(Supplied data)

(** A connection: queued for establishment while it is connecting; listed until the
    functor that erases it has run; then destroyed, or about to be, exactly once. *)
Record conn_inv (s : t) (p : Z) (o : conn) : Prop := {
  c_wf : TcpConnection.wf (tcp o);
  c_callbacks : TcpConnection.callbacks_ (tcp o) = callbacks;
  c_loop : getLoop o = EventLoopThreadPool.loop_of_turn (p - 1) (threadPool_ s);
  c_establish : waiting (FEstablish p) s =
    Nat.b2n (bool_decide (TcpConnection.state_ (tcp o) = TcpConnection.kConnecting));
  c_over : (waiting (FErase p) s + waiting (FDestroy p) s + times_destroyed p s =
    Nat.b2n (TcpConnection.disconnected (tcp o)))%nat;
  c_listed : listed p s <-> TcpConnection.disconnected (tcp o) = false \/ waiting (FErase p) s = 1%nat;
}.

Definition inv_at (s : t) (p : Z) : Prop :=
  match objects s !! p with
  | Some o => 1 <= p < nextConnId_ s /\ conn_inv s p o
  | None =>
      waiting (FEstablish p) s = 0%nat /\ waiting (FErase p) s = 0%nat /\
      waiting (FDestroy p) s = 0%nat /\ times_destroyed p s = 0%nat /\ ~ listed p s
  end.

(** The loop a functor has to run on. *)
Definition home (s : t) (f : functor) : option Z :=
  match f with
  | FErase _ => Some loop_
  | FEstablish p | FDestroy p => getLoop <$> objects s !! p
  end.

(End Supplied data)

Every line in the listing that holds "FDestroy" belongs in the answer.

  c_over : (waiting (FErase p) s + waiting (FDestroy p) s + times_destroyed p s =
      waiting (FDestroy p) s = 0%nat /\ times_destroyed p s = 0%nat /\ ~ listed p s
  | FEstablish p | FDestroy p => getLoop <$> objects s !! p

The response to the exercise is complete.